** Opening PROVIDED DATA block **

(** The new columns of an update of a record. *)
Definition updated_to (record : ResourceRecord) (desired : Desired) (place : option (string * string)) : Prop :=
  (desired = r_Desired record /\ place = None) \/
  (DesiredRevision desired = u64 (DesiredRevision (r_Desired record) + 1) /\
   match place with
   | None => Kind (r_Identity record) <> ResourceWorkspace
   | Some (namespace, key) => Kind (r_Identity record) = ResourceWorkspace /\
       key = activeIdentity ResourceWorkspace (EngineName (r_Identity record)) namespace
   end).

(** The event [e] as it is stored, and the state of its operation. *)
Definition settle e (id state error : string) (now : Z) d : db :=
  mkDb (records d) (changed (operation_guard id) (operation_change state error now) (operations d))
    (changed (event_is (ev_ID e)) (fun _ => e) (outbox d)) (projects d) (users d).

Definition written r (action sync : string) (ended : Z) (success : bool) (now : Z) d : db :=
  with_records (changed (write_back_guard r action) (write_back_change r action sync ended success now) (records d)) d.

(** The claimed event of the table. *)
Definition holds_claim d e (id token : string) : Prop :=
  e ∈ outbox d /\ ev_ID e = id /\ ClaimToken e = token /\ pending e = true.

** Closing PROVIDED DATA block **

#### EXERCISE
Could you filter the material above and copy each line that holds the word "action"?

#### TASK ANSWER
Definition written r (action sync : string) (ended : Z) (success : bool) (now : Z) d : db :=
  with_records (changed (write_back_guard r action) (write_back_change r action sync ended success now) (records d)) d.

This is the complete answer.